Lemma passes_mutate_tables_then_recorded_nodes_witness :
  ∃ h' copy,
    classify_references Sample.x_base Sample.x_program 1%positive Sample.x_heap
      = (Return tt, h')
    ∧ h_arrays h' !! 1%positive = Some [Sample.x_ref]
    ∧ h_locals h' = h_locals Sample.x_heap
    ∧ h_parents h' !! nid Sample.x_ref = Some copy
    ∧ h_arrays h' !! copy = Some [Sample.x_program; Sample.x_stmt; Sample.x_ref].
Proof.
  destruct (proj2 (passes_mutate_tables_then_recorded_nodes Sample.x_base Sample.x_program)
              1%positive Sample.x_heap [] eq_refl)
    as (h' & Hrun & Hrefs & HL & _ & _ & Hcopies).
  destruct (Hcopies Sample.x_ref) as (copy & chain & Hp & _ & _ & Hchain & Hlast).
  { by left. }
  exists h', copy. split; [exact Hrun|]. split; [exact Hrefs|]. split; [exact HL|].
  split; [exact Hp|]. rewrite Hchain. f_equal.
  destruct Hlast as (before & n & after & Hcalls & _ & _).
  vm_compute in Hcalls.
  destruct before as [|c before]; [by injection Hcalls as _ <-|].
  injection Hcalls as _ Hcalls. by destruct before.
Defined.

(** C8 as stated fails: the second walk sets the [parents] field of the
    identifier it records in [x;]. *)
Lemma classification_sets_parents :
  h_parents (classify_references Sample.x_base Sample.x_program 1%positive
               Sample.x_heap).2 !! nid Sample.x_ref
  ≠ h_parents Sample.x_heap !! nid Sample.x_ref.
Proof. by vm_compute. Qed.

========================

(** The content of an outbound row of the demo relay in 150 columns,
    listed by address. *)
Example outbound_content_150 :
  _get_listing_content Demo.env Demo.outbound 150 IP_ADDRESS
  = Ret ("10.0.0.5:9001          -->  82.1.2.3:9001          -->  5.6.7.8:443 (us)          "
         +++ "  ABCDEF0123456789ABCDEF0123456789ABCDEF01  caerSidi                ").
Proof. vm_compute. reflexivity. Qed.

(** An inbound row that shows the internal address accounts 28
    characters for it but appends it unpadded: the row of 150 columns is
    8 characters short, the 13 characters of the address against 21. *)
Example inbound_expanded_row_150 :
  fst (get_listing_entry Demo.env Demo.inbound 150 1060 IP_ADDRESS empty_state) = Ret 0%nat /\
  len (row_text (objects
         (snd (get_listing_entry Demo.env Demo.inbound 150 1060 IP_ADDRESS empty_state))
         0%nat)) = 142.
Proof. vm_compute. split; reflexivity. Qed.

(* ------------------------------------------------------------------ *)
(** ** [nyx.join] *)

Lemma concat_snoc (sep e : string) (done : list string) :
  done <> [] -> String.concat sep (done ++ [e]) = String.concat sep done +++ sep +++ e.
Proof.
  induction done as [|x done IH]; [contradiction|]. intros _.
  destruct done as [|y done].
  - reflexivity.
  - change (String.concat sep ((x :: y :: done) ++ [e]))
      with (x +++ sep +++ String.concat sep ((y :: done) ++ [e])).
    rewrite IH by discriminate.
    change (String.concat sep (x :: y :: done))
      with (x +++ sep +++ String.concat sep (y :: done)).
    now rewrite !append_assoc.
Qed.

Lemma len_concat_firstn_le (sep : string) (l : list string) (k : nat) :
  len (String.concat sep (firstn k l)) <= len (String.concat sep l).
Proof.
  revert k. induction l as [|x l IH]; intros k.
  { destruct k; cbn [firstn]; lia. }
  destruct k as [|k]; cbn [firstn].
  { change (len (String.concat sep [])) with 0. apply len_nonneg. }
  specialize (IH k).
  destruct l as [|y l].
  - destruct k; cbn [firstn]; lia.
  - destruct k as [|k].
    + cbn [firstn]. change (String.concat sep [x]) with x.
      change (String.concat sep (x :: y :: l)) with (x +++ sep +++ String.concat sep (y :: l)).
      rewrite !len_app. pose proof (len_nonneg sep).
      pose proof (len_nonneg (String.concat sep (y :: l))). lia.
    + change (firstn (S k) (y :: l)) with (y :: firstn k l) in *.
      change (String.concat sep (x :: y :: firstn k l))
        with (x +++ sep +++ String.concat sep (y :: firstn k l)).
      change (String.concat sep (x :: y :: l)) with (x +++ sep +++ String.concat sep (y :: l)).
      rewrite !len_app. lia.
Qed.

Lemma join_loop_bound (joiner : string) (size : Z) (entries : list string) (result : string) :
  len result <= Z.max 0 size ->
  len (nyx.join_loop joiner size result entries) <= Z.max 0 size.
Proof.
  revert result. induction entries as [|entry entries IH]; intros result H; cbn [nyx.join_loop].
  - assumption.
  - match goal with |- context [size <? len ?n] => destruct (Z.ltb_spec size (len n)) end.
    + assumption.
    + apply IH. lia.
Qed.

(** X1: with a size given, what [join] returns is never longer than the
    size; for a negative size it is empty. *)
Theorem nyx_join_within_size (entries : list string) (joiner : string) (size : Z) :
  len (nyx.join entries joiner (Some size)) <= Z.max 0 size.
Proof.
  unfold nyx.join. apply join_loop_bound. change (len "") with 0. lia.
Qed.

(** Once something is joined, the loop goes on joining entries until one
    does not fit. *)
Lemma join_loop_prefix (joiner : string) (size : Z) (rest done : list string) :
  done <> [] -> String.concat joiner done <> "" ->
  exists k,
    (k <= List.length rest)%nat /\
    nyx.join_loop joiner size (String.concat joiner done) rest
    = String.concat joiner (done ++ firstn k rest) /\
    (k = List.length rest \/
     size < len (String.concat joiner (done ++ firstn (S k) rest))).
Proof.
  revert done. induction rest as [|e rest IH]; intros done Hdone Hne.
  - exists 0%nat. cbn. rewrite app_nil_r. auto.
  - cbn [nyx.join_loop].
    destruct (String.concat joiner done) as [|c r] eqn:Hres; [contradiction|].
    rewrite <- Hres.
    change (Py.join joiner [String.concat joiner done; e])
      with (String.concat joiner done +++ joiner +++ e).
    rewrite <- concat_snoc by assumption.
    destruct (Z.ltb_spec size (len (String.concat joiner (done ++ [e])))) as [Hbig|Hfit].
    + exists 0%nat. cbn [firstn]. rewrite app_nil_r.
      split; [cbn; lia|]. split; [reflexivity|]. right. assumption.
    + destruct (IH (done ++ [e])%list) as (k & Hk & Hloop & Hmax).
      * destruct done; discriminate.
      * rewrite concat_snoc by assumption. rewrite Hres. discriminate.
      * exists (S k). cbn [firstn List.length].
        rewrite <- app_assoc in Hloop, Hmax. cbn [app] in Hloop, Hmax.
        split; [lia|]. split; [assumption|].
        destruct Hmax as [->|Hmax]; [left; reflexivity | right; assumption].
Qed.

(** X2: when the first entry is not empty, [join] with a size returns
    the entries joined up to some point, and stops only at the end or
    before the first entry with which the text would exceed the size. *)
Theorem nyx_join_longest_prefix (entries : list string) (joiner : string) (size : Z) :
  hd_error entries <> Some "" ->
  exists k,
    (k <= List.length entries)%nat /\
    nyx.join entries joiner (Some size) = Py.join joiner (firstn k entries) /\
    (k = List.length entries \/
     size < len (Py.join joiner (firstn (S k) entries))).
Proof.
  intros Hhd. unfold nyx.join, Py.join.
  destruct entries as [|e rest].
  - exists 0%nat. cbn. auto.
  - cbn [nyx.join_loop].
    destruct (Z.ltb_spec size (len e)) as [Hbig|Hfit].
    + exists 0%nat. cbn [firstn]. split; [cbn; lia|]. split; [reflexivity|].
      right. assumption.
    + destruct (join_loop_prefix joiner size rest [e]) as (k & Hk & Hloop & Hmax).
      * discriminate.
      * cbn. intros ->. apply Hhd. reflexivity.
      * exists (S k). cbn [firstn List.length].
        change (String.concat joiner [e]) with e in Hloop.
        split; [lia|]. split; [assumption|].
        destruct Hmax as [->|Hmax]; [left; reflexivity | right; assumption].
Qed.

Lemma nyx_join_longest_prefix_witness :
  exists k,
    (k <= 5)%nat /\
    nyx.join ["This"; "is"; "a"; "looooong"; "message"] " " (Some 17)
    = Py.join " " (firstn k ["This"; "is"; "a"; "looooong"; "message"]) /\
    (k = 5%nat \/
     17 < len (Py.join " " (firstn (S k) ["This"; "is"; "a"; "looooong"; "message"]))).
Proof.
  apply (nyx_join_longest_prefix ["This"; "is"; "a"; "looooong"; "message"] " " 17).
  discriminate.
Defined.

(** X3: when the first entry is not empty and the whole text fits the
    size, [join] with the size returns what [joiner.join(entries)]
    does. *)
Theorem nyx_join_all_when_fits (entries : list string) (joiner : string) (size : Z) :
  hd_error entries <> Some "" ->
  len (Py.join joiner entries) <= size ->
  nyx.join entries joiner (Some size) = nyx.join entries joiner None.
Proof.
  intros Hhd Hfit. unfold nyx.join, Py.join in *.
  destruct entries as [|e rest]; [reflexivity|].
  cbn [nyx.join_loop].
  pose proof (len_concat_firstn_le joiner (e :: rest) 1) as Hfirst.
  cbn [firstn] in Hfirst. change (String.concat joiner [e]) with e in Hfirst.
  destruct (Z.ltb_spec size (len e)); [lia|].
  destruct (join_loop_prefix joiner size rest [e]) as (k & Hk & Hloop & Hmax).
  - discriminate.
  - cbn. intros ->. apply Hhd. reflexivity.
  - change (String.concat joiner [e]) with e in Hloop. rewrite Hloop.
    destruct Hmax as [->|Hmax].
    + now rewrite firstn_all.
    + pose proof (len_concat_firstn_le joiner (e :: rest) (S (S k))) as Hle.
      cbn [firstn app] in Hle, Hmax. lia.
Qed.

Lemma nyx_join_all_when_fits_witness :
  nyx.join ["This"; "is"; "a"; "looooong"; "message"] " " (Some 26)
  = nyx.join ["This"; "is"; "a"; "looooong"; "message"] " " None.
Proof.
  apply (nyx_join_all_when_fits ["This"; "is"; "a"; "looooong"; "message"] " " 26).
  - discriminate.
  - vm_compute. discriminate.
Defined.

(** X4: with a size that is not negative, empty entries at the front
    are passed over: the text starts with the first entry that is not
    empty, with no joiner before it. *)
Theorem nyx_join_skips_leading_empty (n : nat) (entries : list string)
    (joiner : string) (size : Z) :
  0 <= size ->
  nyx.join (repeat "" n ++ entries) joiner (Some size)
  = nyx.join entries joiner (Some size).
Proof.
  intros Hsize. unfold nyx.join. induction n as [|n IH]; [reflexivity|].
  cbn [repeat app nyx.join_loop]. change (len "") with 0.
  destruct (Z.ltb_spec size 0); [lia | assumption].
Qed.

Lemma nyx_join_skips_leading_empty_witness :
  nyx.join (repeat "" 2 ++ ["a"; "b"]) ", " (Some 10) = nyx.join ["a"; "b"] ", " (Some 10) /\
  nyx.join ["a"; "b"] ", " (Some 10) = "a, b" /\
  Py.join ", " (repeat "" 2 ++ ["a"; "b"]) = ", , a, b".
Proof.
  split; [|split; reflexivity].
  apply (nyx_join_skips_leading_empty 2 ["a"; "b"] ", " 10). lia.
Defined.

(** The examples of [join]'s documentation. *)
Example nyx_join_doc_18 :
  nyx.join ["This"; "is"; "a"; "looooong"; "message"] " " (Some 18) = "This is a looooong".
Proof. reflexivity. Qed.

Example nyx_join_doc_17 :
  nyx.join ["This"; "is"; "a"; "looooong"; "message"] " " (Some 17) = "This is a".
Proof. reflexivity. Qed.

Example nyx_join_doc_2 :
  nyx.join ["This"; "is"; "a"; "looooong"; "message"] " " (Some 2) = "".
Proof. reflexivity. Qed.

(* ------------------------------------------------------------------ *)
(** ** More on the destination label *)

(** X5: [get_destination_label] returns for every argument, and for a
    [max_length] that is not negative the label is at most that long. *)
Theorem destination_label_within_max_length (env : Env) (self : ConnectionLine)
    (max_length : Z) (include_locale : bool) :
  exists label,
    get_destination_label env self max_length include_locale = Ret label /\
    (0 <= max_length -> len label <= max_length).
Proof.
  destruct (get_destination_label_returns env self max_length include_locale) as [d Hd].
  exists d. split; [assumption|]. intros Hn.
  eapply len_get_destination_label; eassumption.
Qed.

========================

PROMPT – For the records above, give the number of lines that include the string "Hrefs", with nothing added.

ANSWER TO THIS EXERCISE – 2